Dataset entries
○ ○ ○
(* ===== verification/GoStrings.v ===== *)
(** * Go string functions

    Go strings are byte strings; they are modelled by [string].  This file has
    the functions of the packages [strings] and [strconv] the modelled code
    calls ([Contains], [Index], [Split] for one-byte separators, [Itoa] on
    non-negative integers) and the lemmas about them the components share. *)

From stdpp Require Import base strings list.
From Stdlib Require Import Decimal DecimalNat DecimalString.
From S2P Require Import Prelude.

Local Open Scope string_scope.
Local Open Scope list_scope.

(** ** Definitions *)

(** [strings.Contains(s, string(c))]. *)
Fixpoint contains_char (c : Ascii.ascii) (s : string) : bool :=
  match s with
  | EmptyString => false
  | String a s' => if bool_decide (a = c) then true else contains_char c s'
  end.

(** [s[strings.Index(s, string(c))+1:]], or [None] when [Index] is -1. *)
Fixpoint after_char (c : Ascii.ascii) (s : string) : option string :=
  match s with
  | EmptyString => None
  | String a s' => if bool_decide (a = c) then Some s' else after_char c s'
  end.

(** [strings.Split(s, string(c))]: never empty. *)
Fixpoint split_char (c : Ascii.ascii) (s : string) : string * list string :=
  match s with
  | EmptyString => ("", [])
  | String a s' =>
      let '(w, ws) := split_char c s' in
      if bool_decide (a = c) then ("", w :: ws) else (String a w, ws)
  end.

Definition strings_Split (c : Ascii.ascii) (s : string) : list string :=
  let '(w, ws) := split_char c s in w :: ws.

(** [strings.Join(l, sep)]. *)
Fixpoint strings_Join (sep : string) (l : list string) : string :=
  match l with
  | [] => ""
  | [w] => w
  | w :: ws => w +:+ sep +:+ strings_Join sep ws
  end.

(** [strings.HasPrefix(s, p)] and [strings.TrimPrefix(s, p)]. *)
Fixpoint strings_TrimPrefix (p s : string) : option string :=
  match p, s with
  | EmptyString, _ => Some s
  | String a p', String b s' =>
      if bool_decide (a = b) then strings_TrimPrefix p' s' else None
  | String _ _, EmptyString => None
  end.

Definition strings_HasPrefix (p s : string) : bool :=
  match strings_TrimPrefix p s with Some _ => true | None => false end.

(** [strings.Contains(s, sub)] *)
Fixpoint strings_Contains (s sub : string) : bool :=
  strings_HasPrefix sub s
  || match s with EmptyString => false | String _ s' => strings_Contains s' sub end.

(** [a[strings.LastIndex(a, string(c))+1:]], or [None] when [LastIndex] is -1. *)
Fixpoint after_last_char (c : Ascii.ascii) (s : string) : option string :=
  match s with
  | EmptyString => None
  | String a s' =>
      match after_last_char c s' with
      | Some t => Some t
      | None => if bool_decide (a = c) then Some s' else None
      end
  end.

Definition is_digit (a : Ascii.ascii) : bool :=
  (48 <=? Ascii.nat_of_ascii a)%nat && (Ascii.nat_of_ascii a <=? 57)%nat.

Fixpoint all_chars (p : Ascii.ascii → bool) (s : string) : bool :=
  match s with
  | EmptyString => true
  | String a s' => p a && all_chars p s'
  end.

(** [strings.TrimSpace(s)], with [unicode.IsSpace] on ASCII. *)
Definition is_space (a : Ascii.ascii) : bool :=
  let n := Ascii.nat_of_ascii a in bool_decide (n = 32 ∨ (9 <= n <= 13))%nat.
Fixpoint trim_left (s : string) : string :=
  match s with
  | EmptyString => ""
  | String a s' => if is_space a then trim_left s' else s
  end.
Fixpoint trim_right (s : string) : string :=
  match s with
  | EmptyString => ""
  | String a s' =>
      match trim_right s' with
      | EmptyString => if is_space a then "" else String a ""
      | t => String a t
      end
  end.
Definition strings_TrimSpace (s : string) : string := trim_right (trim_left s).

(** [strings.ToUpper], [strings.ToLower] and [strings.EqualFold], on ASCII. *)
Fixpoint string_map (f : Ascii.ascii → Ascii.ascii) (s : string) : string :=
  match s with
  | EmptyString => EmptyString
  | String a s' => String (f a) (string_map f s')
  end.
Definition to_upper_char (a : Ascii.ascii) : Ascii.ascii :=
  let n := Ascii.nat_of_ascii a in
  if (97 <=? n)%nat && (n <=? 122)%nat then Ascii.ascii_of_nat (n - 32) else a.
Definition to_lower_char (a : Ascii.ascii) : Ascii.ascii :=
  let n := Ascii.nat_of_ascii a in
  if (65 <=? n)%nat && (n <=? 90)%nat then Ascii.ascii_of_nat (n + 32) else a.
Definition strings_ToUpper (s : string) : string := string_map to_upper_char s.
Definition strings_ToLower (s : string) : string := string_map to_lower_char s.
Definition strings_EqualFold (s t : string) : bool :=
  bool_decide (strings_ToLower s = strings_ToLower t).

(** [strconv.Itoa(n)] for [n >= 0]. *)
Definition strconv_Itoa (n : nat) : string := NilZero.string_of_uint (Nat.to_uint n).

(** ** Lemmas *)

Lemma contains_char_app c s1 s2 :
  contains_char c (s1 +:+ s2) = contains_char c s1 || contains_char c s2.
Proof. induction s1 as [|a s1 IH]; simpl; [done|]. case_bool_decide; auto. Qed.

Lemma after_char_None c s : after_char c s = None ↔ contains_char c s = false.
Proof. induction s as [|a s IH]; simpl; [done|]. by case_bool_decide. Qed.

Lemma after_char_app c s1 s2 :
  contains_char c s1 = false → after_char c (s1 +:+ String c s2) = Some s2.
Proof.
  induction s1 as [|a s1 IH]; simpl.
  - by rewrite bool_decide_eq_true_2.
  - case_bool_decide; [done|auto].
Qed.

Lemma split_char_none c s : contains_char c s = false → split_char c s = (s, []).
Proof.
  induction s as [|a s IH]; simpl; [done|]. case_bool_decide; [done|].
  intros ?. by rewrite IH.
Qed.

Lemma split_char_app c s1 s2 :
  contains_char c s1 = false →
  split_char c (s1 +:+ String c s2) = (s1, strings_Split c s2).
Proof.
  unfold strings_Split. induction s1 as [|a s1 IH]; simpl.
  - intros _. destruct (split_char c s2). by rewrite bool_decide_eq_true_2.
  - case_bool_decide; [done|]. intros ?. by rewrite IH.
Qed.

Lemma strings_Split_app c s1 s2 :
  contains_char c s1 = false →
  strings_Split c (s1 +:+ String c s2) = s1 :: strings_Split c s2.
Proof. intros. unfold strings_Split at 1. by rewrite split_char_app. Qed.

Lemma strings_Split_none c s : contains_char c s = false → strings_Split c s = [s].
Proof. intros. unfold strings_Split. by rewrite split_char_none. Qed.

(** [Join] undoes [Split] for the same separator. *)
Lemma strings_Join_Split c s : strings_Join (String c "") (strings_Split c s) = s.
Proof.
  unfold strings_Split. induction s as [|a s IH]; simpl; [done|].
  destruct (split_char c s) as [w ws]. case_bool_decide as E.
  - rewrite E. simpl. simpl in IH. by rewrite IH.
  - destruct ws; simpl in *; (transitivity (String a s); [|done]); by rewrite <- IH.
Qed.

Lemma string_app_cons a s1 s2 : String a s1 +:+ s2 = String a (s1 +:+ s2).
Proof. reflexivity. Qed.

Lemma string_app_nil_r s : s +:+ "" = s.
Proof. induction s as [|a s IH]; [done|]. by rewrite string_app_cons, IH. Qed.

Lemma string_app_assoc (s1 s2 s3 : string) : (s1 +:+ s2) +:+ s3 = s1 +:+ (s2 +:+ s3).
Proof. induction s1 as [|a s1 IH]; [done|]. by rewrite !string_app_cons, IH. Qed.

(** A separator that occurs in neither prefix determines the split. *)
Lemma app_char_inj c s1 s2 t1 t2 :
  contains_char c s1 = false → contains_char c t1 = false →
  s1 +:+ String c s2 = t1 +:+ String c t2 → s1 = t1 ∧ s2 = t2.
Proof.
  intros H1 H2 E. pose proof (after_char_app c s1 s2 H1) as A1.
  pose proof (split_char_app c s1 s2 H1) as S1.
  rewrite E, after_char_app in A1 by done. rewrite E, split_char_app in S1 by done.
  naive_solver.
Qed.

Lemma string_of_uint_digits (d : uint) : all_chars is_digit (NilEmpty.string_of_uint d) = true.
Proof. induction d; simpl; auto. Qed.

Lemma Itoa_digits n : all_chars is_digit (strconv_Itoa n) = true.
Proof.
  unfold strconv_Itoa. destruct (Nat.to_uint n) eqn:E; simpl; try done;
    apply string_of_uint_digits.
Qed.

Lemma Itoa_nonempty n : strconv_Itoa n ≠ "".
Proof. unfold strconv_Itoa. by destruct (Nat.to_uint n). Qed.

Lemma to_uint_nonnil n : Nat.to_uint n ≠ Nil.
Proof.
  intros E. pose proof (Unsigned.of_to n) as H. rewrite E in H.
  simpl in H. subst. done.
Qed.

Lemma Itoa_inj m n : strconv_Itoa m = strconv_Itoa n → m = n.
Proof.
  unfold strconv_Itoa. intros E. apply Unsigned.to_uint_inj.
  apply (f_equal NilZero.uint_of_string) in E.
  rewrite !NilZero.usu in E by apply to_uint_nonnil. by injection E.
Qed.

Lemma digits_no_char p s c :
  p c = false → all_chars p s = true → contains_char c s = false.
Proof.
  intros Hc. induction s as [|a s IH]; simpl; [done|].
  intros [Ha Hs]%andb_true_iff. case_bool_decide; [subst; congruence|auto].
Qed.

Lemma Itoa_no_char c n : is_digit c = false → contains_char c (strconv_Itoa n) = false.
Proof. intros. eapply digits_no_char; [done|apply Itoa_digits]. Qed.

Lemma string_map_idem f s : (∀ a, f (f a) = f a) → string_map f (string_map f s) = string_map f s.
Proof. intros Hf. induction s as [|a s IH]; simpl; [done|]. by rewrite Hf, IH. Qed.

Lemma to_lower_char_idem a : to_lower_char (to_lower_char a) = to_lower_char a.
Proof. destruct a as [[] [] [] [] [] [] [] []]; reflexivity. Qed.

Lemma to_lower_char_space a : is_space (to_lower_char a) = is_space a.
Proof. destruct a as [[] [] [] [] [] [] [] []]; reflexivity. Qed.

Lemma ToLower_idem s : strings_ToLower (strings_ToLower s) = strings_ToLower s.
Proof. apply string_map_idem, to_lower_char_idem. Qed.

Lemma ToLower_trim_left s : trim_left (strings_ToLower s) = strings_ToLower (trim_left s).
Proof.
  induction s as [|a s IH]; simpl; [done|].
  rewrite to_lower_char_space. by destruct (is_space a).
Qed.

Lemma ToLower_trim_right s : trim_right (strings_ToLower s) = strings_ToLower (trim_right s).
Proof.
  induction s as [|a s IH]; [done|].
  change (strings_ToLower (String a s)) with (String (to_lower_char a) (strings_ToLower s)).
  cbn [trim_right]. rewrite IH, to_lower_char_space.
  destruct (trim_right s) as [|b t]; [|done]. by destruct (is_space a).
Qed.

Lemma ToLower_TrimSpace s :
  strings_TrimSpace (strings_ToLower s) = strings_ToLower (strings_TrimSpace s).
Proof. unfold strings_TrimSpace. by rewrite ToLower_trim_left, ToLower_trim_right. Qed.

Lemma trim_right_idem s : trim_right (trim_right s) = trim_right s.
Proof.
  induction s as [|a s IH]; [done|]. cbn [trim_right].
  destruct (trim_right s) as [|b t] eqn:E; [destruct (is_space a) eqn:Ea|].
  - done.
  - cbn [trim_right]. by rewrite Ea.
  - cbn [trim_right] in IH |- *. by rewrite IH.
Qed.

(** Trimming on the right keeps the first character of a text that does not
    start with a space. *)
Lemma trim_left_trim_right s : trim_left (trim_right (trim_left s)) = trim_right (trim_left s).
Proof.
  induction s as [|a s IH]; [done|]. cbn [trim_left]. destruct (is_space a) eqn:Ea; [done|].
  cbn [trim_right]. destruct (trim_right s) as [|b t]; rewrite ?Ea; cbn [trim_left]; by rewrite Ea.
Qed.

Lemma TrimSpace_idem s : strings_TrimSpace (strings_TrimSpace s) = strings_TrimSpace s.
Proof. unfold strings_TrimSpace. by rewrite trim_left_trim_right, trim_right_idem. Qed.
○ ○ ○
* EXERCISE DIRECTIONS: In the entries above, some lines hold the string "auto". Copy each of them.

* TASK ANSWER:
Proof. induction s1 as [|a s1 IH]; simpl; [done|]. case_bool_decide; auto. Qed.
  - case_bool_decide; [done|auto].
Proof. induction d; simpl; auto. Qed.
  intros [Ha Hs]%andb_true_iff. case_bool_decide; [subst; congruence|auto].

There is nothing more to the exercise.